• _Task objective_: Give an exact copy of the line that has "assert (Mq : nth_error" and of every line below it, through the last, with nothing else.

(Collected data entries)
****************************************
Lemma pinned_equal (l t : list R) :
  Forall2 ble (map Fin l) (map Fin t) ->
  Forall2 ble (map Fin t) (map Fin l) -> t = l.
Proof.
  rewrite !Forall2_ble_Fin. intros H.
  induction H as [|x y l t Hxy H IH]; intros H'; inversion H'; subst;
    [reflexivity|].
  f_equal; [lra | now apply IH].
Qed.

Lemma decvar_unpack_parts {B : Type} (nGrid : nat) (z t s a : list B) :
  decvar_unpack nGrid z = Some (t, s, a) ->
  z = t ++ s ++ a /\ length t = nGrid /\
  length s = (2 * nGrid * fnum * qnum)%nat.
Proof.
  intros H.
  destruct (Nat.lt_ge_cases (length z) (nGrid + 2 * nGrid * fnum * qnum))
    as [Hlt|Hge].
  - rewrite (decvar_unpack_too_short nGrid z Hlt) in H. discriminate.
  - destruct (decvar_unpack_long_enough nGrid z Hge)
      as (t' & s' & a' & E & Lt & Ls & Ez).
    rewrite E in H. inversion H; subst. auto.
Qed.

(** Where [s_unpack] reads the entries of the positions and of the
    velocities in the state vector. *)
Lemma s_unpack_entries {B : Type} (nGrid : nat) (s : list B)
      (q dq : matrix B) :
  s_unpack nGrid s = Some (q, dq) ->
  wf q /\ size1 q = nGrid /\ size2 q = (fnum * qnum)%nat /\
  wf dq /\ size1 dq = nGrid /\ size2 dq = (fnum * qnum)%nat /\
  forall i j, (i < nGrid)%nat -> (j < fnum * qnum)%nat ->
    get q i j = nth_error s (i * (fnum * qnum) + j) /\
    get dq i j
    = nth_error s (nGrid * (fnum * qnum) + i * (fnum * qnum) + j).
Proof.
  unfold s_unpack, fnum, qnum. cbv zeta.
  destruct (slice s 0 (Some (nGrid * (3 * 3))%nat)) as [vq|] eqn:E1;
    [|discriminate].
  cbn [bind]. unfold reshape at 1.
  destruct (Nat.eqb_spec (length vq) (3 * 3 * nGrid)) as [Lq|];
    [|discriminate].
  cbn [bind].
  destruct (slice s (nGrid * (3 * 3)) None) as [vdq|] eqn:E2; [|discriminate].
  cbn [bind]. unfold reshape.
  destruct (Nat.eqb_spec (length vdq) (3 * 3 * nGrid)) as [Ldq|];
    [|discriminate].
  cbn [bind]. intros H. inversion H; subst q dq. clear H.
  apply slice_Some in E1, E2. destruct E1 as [E1 B1]. destruct E2 as [E2 _].
  rewrite Nat.sub_0_r in E1. cbn [skipn] in E1.
  assert (Wq : wf (Matrix (3 * 3) nGrid vq))
    by (unfold wf; cbn [nz size1 size2]; lia).
  assert (Wdq : wf (Matrix (3 * 3) nGrid vdq))
    by (unfold wf; cbn [nz size1 size2]; lia).
  assert (Ls : (length s - nGrid * (3 * 3) = 3 * 3 * nGrid)%nat).
  { rewrite E2, length_firstn, length_skipn in Ldq. lia. }
  split; [now apply transpose_wf|]. split; [reflexivity|].
  split; [reflexivity|].
  split; [now apply transpose_wf|]. split; [reflexivity|].
  split; [reflexivity|].
  intros i j Hi Hj. split.
  - rewrite get_transpose by (assumption || (cbn [size1 size2]; lia)).
    rewrite get_nth by (cbn [size1 size2]; lia). cbn [nz size1].
    rewrite E1, nth_error_firstn.
    match goal with
    | |- context [(?x <? ?y)%nat] => destruct (Nat.ltb_spec x y); [|lia]
    end.
    f_equal; lia.
  - rewrite get_transpose by (assumption || (cbn [size1 size2]; lia)).
    rewrite get_nth by (cbn [size1 size2]; lia). cbn [nz size1].
    rewrite E2, nth_error_firstn, nth_error_skipn.
    match goal with
    | |- context [(?x <? ?y)%nat] => destruct (Nat.ltb_spec x y); [|lia]
    end.
    f_equal; lia.
Qed.

Lemma mapM_at {B C : Type} (f : B -> option C) (xs : list B) (l : list C)
      (j : nat) (x : B) :
  mapM f xs = Some l -> nth_error xs j = Some x -> f x = nth_error l j.
Proof.
  revert l j. induction xs as [|x0 xs IH]; intros l j H Hj.
  - destruct j; discriminate.
  - simpl in H. destruct (f x0) as [y|] eqn:Ey; [|discriminate].
    cbn [bind] in H. destruct (mapM f xs) as [ys|] eqn:Eys; [|discriminate].
    cbn [bind] in H. inversion H; subst l. clear H.
    destruct j as [|j]; simpl in *.
    + inversion Hj; subst. exact Ey.
    + now apply (IH ys j).
Qed.

Lemma row_get {B : Type} (m : matrix B) (i j : nat) (l : list B) :
  row m i = Some l -> (j < size2 m)%nat -> get m i j = nth_error l j.
Proof.
  unfold row. intros H Hj.
  destruct (i <? size1 m)%nat; [|discriminate].
  apply (mapM_at _ _ _ j j H).
  rewrite (nth_error_nth' _ 0%nat) by (now rewrite length_seq).
  now rewrite seq_nth.
Qed.

Lemma row_of_nth (m : matrix R) (i j : nat) :
  (j < size2 m)%nat -> nth j (row_of m i) 0 = entry m i j.
Proof.
  intros Hj. unfold row_of.
  rewrite (nth_indep _ 0 (entry m i 0%nat))
    by (now rewrite length_map, length_seq).
  rewrite (map_nth (entry m i)). now rewrite seq_nth.
Qed.

Lemma bound_row_entry (m : matrix bound) (n : nat) (rows : nat -> list R)
      (i j : nat) (b : bound) :
  bound_rows m n rows -> (i < n)%nat -> (j < fnum * qnum)%nat ->
  get m i j = Some b -> b = Fin (nth j (rows i) 0).
Proof.
  intros (W & S1 & S2 & Hr) Hi Hj Hb.
  rewrite (row_get m i j _ (Hr i Hi)) in Hb by (rewrite S2; exact Hj).
  rewrite nth_error_map in Hb.
  destruct (nth_error (rows i) j) as [x|] eqn:Ex; [|discriminate].
  inversion Hb. f_equal. symmetry. now apply nth_error_nth.
Qed.

(** A state vector between two packed tables of bounds is between them
    entry by entry. *)
Lemma state_within (nGrid : nat) (s : list R) (q dq : matrix R)
      (q_lb dq_lb q_ub dq_ub : matrix bound)
      (q_lo q_hi dq_lo dq_hi : nat -> list R) :
  s_unpack nGrid s = Some (q, dq) ->
  bound_rows q_lb nGrid q_lo -> bound_rows q_ub nGrid q_hi ->
  bound_rows dq_lb nGrid dq_lo -> bound_rows dq_ub nGrid dq_hi ->
  Forall2 ble (nz (transpose q_lb) ++ nz (transpose dq_lb)) (map Fin s) ->
  Forall2 ble (map Fin s) (nz (transpose q_ub) ++ nz (transpose dq_ub)) ->
  forall i j, (i < nGrid)%nat -> (j < fnum * qnum)%nat ->
    nth j (q_lo i) 0 <= entry q i j <= nth j (q_hi i) 0 /\
    nth j (dq_lo i) 0 <= entry dq i j <= nth j (dq_hi i) 0.
Proof.
  intros Es Bql Bqu Bdl Bdu Hlo Hhi i j Hi Hj.
  destruct (s_unpack_entries nGrid s q dq Es)
    as (Wq & Q1 & Q2 & Wdq & D1 & D2 & Ent).
  assert (El : s_unpack nGrid (nz (transpose q_lb) ++ nz (transpose dq_lb))
               = Some (q_lb, dq_lb)).
  { destruct Bql as (W1 & A1 & B1 & _). destruct Bdl as (W3 & A3 & B3 & _).
    apply s_unpack_pack; (assumption || (rewrite Nat.mul_comm; assumption)). }
  assert (Eu : s_unpack nGrid (nz (transpose q_ub) ++ nz (transpose dq_ub))
               = Some (q_ub, dq_ub)).
  { destruct Bqu as (W1 & A1 & B1 & _). destruct Bdu as (W3 & A3 & B3 & _).
    apply s_unpack_pack; (assumption || (rewrite Nat.mul_comm; assumption)). }
  destruct (s_unpack_entries nGrid _ q_lb dq_lb El) as (_ & _ & _ & _ & _ & _ & EntL).
  destruct (s_unpack_entries nGrid _ q_ub dq_ub Eu) as (_ & _ & _ & _ & _ & _ & EntU).
  destruct (Ent i j Hi Hj) as [Gq Gdq].
  destruct (EntL i j Hi Hj) as [Lq Ldq].
  destruct (EntU i j Hi Hj) as [Uq Udq].
  rewrite get_entry in Gq, Gdq by (assumption || lia).
  assert (Mq : nth_error (map Fin s) (i * (fnum * qnum) + j)
               = Some (Fin (entry q i j)))
    by (now rewrite nth_error_map, <- Gq).
  assert (Mdq : nth_error (map Fin s)
                  (nGrid * (fnum * qnum) + i * (fnum * qnum) + j)
                = Some (Fin (entry dq i j)))
    by (now rewrite nth_error_map, <- Gdq).
  assert (Some_at : forall (m : matrix bound) rows,
             bound_rows m nGrid rows -> get m i j <> None).
  { intros m rows (W & S1 & S2 & _). apply get_Some; [assumption | lia | lia]. }
  destruct (get q_lb i j) as [b1|] eqn:G1;
    [|exfalso; revert G1; exact (Some_at _ _ Bql)].
  destruct (get q_ub i j) as [b2|] eqn:G2;
    [|exfalso; revert G2; exact (Some_at _ _ Bqu)].
  destruct (get dq_lb i j) as [b3|] eqn:G3;
    [|exfalso; revert G3; exact (Some_at _ _ Bdl)].
  destruct (get dq_ub i j) as [b4|] eqn:G4;
    [|exfalso; revert G4; exact (Some_at _ _ Bdu)].
  pose proof (Forall2_at _ _ _ _ _ _ Hlo (eq_sym Lq) Mq) as P1.
  pose proof (Forall2_at _ _ _ _ _ _ Hhi Mq (eq_sym Uq)) as P2.
  pose proof (Forall2_at _ _ _ _ _ _ Hlo (eq_sym Ldq) Mdq) as P3.
  pose proof (Forall2_at _ _ _ _ _ _ Hhi Mdq (eq_sym Udq)) as P4.
  rewrite (bound_row_entry _ _ _ _ _ _ Bql Hi Hj G1) in P1.
  rewrite (bound_row_entry _ _ _ _ _ _ Bqu Hi Hj G2) in P2.
  rewrite (bound_row_entry _ _ _ _ _ _ Bdl Hi Hj G3) in P3.
  rewrite (bound_row_entry _ _ _ _ _ _ Bdu Hi Hj G4) in P4.
  cbn [ble] in P1, P2, P3, P4. auto.
Qed.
****************************************
• _Your response_:
  assert (Mq : nth_error (map Fin s) (i * (fnum * qnum) + j)
               = Some (Fin (entry q i j)))
    by (now rewrite nth_error_map, <- Gq).
  assert (Mdq : nth_error (map Fin s)
                  (nGrid * (fnum * qnum) + i * (fnum * qnum) + j)
                = Some (Fin (entry dq i j)))
    by (now rewrite nth_error_map, <- Gdq).
  assert (Some_at : forall (m : matrix bound) rows,
             bound_rows m nGrid rows -> get m i j <> None).
  { intros m rows (W & S1 & S2 & _). apply get_Some; [assumption | lia | lia]. }
  destruct (get q_lb i j) as [b1|] eqn:G1;
    [|exfalso; revert G1; exact (Some_at _ _ Bql)].
  destruct (get q_ub i j) as [b2|] eqn:G2;
    [|exfalso; revert G2; exact (Some_at _ _ Bqu)].
  destruct (get dq_lb i j) as [b3|] eqn:G3;
    [|exfalso; revert G3; exact (Some_at _ _ Bdl)].
  destruct (get dq_ub i j) as [b4|] eqn:G4;
    [|exfalso; revert G4; exact (Some_at _ _ Bdu)].
  pose proof (Forall2_at _ _ _ _ _ _ Hlo (eq_sym Lq) Mq) as P1.
  pose proof (Forall2_at _ _ _ _ _ _ Hhi Mq (eq_sym Uq)) as P2.
  pose proof (Forall2_at _ _ _ _ _ _ Hlo (eq_sym Ldq) Mdq) as P3.
  pose proof (Forall2_at _ _ _ _ _ _ Hhi Mdq (eq_sym Udq)) as P4.
  rewrite (bound_row_entry _ _ _ _ _ _ Bql Hi Hj G1) in P1.
  rewrite (bound_row_entry _ _ _ _ _ _ Bqu Hi Hj G2) in P2.
  rewrite (bound_row_entry _ _ _ _ _ _ Bdl Hi Hj G3) in P3.
  rewrite (bound_row_entry _ _ _ _ _ _ Bdu Hi Hj G4) in P4.
  cbn [ble] in P1, P2, P3, P4. auto.
Qed.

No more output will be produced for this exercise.